So zahlt es sich nun letztlich doch vollauf aus, wenn man sich selbst ganze zwölf Jahre nicht nur stilistisch unerschütterlich treu bleibt, sondern seinen Stil auch noch kontinuierlich optimierend ausfeilt.

1998 gegründet, hielten Edenbridge nämlich seit den damaligen Anfangstagen bis heute an ihrer individuellen Vorstellung von allerfeinstem Symphonic Melodic Metal fest. Ein triftiger Freudengrund zum Feiern für Band und Anhänger also: Denn den vorläufigen Zenit hat das betont schöngeistige Epikerschaffen der beständigen Österreicher Sehnsuchtsseelen um Sängerin Sabine Edelsbacher auf dem aktuellen Wohlklangalbum „Solitaire“ erreicht.
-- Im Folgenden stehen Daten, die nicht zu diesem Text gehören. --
Lemma runs_remove_double m0 s k c l a r (Q : () → rbmem D → Prop) :
  rb (plug k (Node c l a r)) → holds m0 s (plug k (Node c l a r)) → l ≠ Leaf → r ≠ Leaf →
  (∀ s' T e, holds (<[a := e]> m0) s' T → rb T → elems T = before k ++ elems l ++ elems r ++ after k → Q tt s') →
  runs (remove_double t a) s Q.
Proof.
  intros Hrb H Hl Hr HQ. destruct (leftmost_split r Hr) as (k2 & c2 & b & y & -> & Hk2). clear Hr.
  assert (plug (k2 ++ Fr R c a l :: k) (node R c2 y b Leaf) = plug k (Node c l a (plug k2 (Node c2 Leaf b y)))) as E
    by (by rewrite plug_app).
  apply runs_bind, (runs_far m0 s k L c l a (plug k2 (Node c2 Leaf b y))); [done|].
  set (K := k2 ++ Fr R c a l :: k) in *.
  apply runs_bind, (runs_turns m0 s K (node R c2 y b Leaf)); [by rewrite E|]. intros n Hn _ Hlen.
  apply runs_bind, (runs_extreme L s n a (plug k2 (Node c2 Leaf b y))).
  { exact (an_far _ _ _ _ _ _ _ (holds_node m0 s k L c l a _ H)). }
  { intros E0%(f_equal elems). by rewrite elems_plug_left in E0. }
  { rewrite E, (elems_plug_perm k _), (elems_node L c l a _) in Hlen. cbn [length app] in Hlen. rewrite !length_app in Hlen.
    pose proof (height_elems (plug k2 (Node c2 Leaf b y))). lia. }
  rewrite (elems_plug_left k2) by done. intros ? [= <-]. rewrite <-E in H, Hrb.
  apply runs_bind, (runs_near m0 s K R c2 y b Leaf); [done|].
  apply runs_bind, (runs_parent m0 s K R c2 y b Leaf); [done|].
  apply runs_bind, (runs_color_of m0 s K R c2 y b Leaf); [done|].
  pose proof (holds_node _ _ _ _ _ _ _ _ H) as [_ _ _ _ Hb Hnd]. cbn in Hnd. rewrite app_nil_r in Hnd.
  apply NoDup_cons in Hnd as [Hnot _].
  apply runs_assoc, (runs_splice m0 s K R c2 y b); [done|]. intros s1 H1.
  rewrite <-(elems_plug_perm K y) in Hnot.
  assert (entries s1 !! b = Some (mk R (cpar K) (ptr y) 0 c2)) as Eb.
  { rewrite (h_out _ _ _ H1 b Hnot). apply lookup_insert_eq. }
  apply (runs_successor (<[b := mk R (cpar K) (ptr y) 0 c2]> m0) s1 n k2 k c (ccode c2) l a b y); [exact H1|done|done|done|by eexists|by rewrite Eb|done|].
  intros s2 H2. eapply runs_remove_color_if; [by eapply spliced_addr, rb_spliced|exact H2|]. intros s3 T H3 HT He.
  assert (elems T = before k ++ elems l ++ elems (plug k2 (Node c2 Leaf b y)) ++ after k) as HeT.
  { rewrite He, plug_app, elems_plug, !(elems_plug_left k2) by done. in_order. }
  eapply HQ; [|done|done]. eapply holds_out; [|exact H3]. intros q Hq. cbn.
  destruct (decide (q = a)) as [->|Hqa]; [by rewrite !lookup_insert_eq|]. rewrite !(lookup_insert_ne _ a q) by done.
  rewrite lookup_insert_ne; [done|]. intros <-. apply Hq. rewrite HeT, elems_plug_left by done. cbn. set_solver.
Qed.
(* ===== verification/RbtProps.v ===== *)
(** The properties of the red-black trees of subr_tree.c, with a small memory on
    which their witnesses run. *)

From S2P Require Import Prelude StateMonad Rbt RbtTree RbtMem RbtFind RbtIns RbtDel RbtSet RbtOps.

(** ** A small memory *)

(** Objects that are compared by address, with the entry 8 bytes into them; the
    augmentation function counts its calls. *)
Definition sample_type : rb_type Z := RbType (by_number (λ o, o)) (Some (λ _ _ n, n + 1)) 8.

Definition sample_objects : list Z := [100; 200; 300; 400; 500; 600; 700].
Definition sample_memory : gmap Z rb_entry :=
  list_to_map ((λ o, (rb_n2e sample_type o, RbEntry 0 0 0 RB_BLACK)) <$> sample_objects).
Definition sample_start : rbmem Z := RbMem 0 sample_memory 0.

Definition sample_ops : list rb_op :=
  [OInsert 400; OInsert 300; OInsert 200; OInsert 100; OInsert 500; OInsert 600; OInsert 700; OInsert 300;
   ONext 400; OPrev 100; OFind 250; ONfind 250; ORemove 400; OMin; ORemove 100; ORemove 600; ONext 300; OMax;
   ORemove 200; ORemove 300; ORemove 500; OEmpty; ORemove 700; OEmpty].

Example sample_run :
  result ((_rb_init;; exec_all sample_type sample_ops) sample_start) =
    Ret [0; 0; 0; 0; 0; 0; 0; 300; 500; 0; 0; 300; 400; 100; 100; 600; 500; 700; 200; 300; 500; 0; 700; 1].
Proof. vm_compute. reflexivity. Qed.

(** Three objects in a tree. *)
Definition sample_tree : tree :=
  Node Black (Node Red Leaf 108 Leaf) 308 (Node Red Leaf 508 Leaf).
Definition sample_entries : gmap Z rb_entry :=
  <[308 := RbEntry 0 108 508 RB_BLACK]> (<[108 := RbEntry 308 0 0 RB_RED]> (<[508 := RbEntry 308 0 0 RB_RED]> sample_memory)).
Definition sample_state : rbmem Z := RbMem 308 sample_entries 0.

Lemma sample_ok : rbt_state sample_type sample_state [100; 300; 500].
Proof.
  exists sample_tree. split.
  - split; [done| | |done].
    + cbn. split_and!; try done; vm_compute; reflexivity.
    + by apply (bool_decide_unpack _).
  - split; [done|]. split; [cbn; naive_solver|]. exists 1%nat. cbn. done.
  - vm_compute. reflexivity.
  - repeat constructor.
  - repeat constructor; done.
  - repeat constructor; done.
Qed.

(** ** Properties *)

(** C15: the calls refine an ordered set.  From an empty tree, any sequence of
    insertions, removals, searches (exact, and for the first object not less than a
    key) and steps to the next or previous object runs to its end without a fault, each
    call returns what the specification on the sorted list of the objects says, and
    the tree holds that list at the end. *)
Theorem rbt_refines_set {D} (t : rb_type D) (Hcmp : CompareLaws (t_compare t)) ops s :
  allowed_all t (dom (entries s)) [] ops →
  runs (_rb_init;; exec_all t ops) s (λ rs s',
    rs = (spec_all (t_compare t) ops []).1 ∧ rbt_state t s' (spec_all (t_compare t) ops []).2).
Proof.
  intros Hok. apply runs_bind. eapply runs_mono; [by apply (init_state t)|]. intros [] s1 [H1 He]. rewrite <-He in Hok.
  by apply exec_all_refines.
Qed.

Lemma rbt_refines_set_witness :
  runs (_rb_init;; exec_all sample_type sample_ops) sample_start (λ rs s',
    rs = [0; 0; 0; 0; 0; 0; 0; 300; 500; 0; 0; 300; 400; 100; 100; 600; 500; 700; 200; 300; 500; 0; 700; 1] ∧
    rbt_state sample_type s' []).
Proof.
  apply (rbt_refines_set sample_type (by_number_laws _) sample_ops sample_start).
  apply (bool_decide_unpack _). vm_compute. exact I.
Defined.

(** C16: the trees stay balanced.  After any sequence of calls from an empty tree the
    entries form a tree whose parent pointers are right, whose root is black, where no
    red node has a red child and every path to a leaf has as many black nodes, so that
    its height is at most twice the logarithm of the number of objects plus one. *)
Theorem rbt_stays_balanced {D} (t : rb_type D) (Hcmp : CompareLaws (t_compare t)) ops s :
  allowed_all t (dom (entries s)) [] ops →
  runs (_rb_init;; exec_all t ops) s (λ _ s', ∃ T,
    rbt_root s' = ptr T ∧ rep (entries s') 0 T ∧ tcol T = Black ∧ nored T ∧ (∃ n, bal T n) ∧
    (height T ≤ 2 * Nat.log2 (S (length (spec_all (t_compare t) ops []).2)))%nat).
Proof.
  intros Hok. apply runs_bind. eapply runs_mono; [by apply (init_state t)|]. intros [] s1 [H1 He]. rewrite <-He in Hok.
  eapply runs_mono; [by apply exec_all_refines|]. intros rs s2 [_ [T [[Hr Hrep _ _] Hrb Hos _ _ _]]]. exists T.
  pose proof (rb_height T Hrb) as Hh. rewrite Hos, length_map. by destruct Hrb as (? & ? & ?).
Qed.

Lemma rbt_stays_balanced_witness :
  runs (_rb_init;; exec_all sample_type (take 8 sample_ops)) sample_start (λ _ s', ∃ T,
    rbt_root s' = ptr T ∧ rep (entries s') 0 T ∧ tcol T = Black ∧ nored T ∧ (∃ n, bal T n) ∧ (height T ≤ 6)%nat).
Proof.
  apply (rbt_stays_balanced sample_type (by_number_laws _) (take 8 sample_ops) sample_start).
  apply (bool_decide_unpack _). vm_compute. exact I.
Defined.

(** a search looks at 2 log2 (n + 1) objects at most, where the tree has [n]: the
    loop of [_rb_find] ends within one turn more and returns the object that compares
    equal to the key, or [NULL] where there is none. *)
Theorem rbt_search_bound {D} (t : rb_type D) (Hcmp : CompareLaws (t_compare t)) s os key :
  rbt_state t s os →
  find_loop t (S (2 * Nat.log2 (S (length os)))) key (rbt_root s) s = Ret (first_or_null (equal (t_compare t) key os), s).
Proof.
  intros [T H]. pose proof (locate_set t _ _ _ _ key H) as Hl. pose proof (ts_holds _ _ _ _ _ H) as Hh.
  pose proof (rb_height T (ts_rb _ _ _ _ _ H)) as Hb. rewrite (h_root _ _ _ Hh).
  assert (length os = length (elems T)) as -> by (by rewrite (ts_objs _ _ _ _ _ H), length_map).
  destruct (runs_find_loop t s (S (2 * Nat.log2 (S (length (elems T))))) key 0 [] T
              (λ r s', r = first_or_null (equal (t_compare t) key os) ∧ s' = s)) as (r & s' & -> & -> & ->); [| | |done].
  - by apply h_rep in Hh.
  - lia.
  - split; [|done].
    destruct (locate (against t key) [] T) as [k [|c l a r]]; cbn; [by destruct Hl as (_ & -> & _)|by destruct Hl as (-> & _)].
Qed.

Lemma rbt_search_bound_witness :
  find_loop sample_type 5 500 308 sample_state = Ret (500, sample_state).
Proof. exact (rbt_search_bound sample_type (by_number_laws _) sample_state [100; 300; 500] 500 sample_ok). Defined.

(** inserting an object that compares equal to none in the tree and removing it
    again gives back the object and the set as it was. *)
Theorem rbt_insert_remove {D} (t : rb_type D) (Hcmp : CompareLaws (t_compare t)) s os elm :
  rbt_state t s os → object t elm → is_Some (entries s !! rb_n2e t elm) → equal (t_compare t) elm os = [] →
  runs (r ← _rb_insert t elm; elm' ← _rb_remove t elm; mret (r, elm')) s (λ r s', r = (0, elm) ∧ rbt_state t s' os).
Proof.
  intros H Ho Hm He. apply runs_bind. eapply runs_mono; [by apply (outcome_insert t elm os s)|].
  intros r s1 [Hr H1 _ _]. cbn [spec] in Hr, H1. rewrite He in Hr, H1. cbn in Hr, H1.
  apply runs_bind. eapply runs_mono; [apply (outcome_remove t elm _ s1 H1); set_solver|].
  intros elm' s2 [Hr2 H2 _ _]. cbn in Hr2, H2. apply runs_ret. subst. split; [done|].
  rewrite filter_app, filter_cons_False in H2 by naive_solver.
  destruct (fresh_cut t s os elm H He) as [Hcut Hne]. rewrite <-filter_app, <-Hcut, filter_all in H2 by done. done.
Qed.

Lemma rbt_insert_remove_witness :
  runs (r ← _rb_insert sample_type 200; elm' ← _rb_remove sample_type 200; mret (r, elm')) sample_state
    (λ r s', r = (0, 200) ∧ rbt_state sample_type s' [100; 300; 500]).
Proof.
  apply (rbt_insert_remove sample_type (by_number_laws _) sample_state [100; 300; 500] 200 sample_ok).
  - by apply (bool_decide_unpack _).
  - vm_compute. by eexists.
  - reflexivity.
Defined.

(** a call touches no entry of an object that is neither in the tree nor its
    argument, and the searches write nothing at all. *)
Theorem rbt_call_frame {D} (t : rb_type D) (Hcmp : CompareLaws (t_compare t)) s os op :
  rbt_state t s os → allowed t (dom (entries s)) os op →
  runs (exec t op) s (λ _ s', dom (entries s') = dom (entries s) ∧
    (∀ q, q ∉ footprint t os op → entries s' !! q = entries s !! q)).
Proof. intros H Hok. eapply runs_mono; [by apply (outcome_exec t op os)|]. intros r s' [_ _ Hd Hf]. done. Qed.

Lemma rbt_call_frame_witness :
  runs (exec sample_type (ORemove 300)) sample_state (λ _ s', dom (entries s') = dom (entries sample_state) ∧
    (∀ q, q ∉ [108; 308; 508] → entries s' !! q = entries sample_state !! q)).
Proof.
  apply (rbt_call_frame sample_type (by_number_laws _) sample_state [100; 300; 500] (ORemove 300) sample_ok).
  by apply (bool_decide_unpack _).
Defined.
Und dieser phänomenal instrumentierte siebte Langspiel-Ästhetizismus zeigt das gleichfalls erfreulich überlegt aufspielende wie bekanntlich erhebend monumental orchestrierende Ensemble nicht nur von seiner bislang am meisten verspielten und teils härtesten Anspruchsseite, sondern gibt simultan auch die bis dato schlüssigsten Kompositionsfacetten überhaupt frei.

Sabine hat sich eingangs einer Frage zu stellen, die sicherlich viele – sowohl Befürworter als auch Gegner – immer wieder beschäftigt: Was genau bedeutet für die Vokalistin das Kreieren von solcherlei bombastischer und feinsinniger Musik?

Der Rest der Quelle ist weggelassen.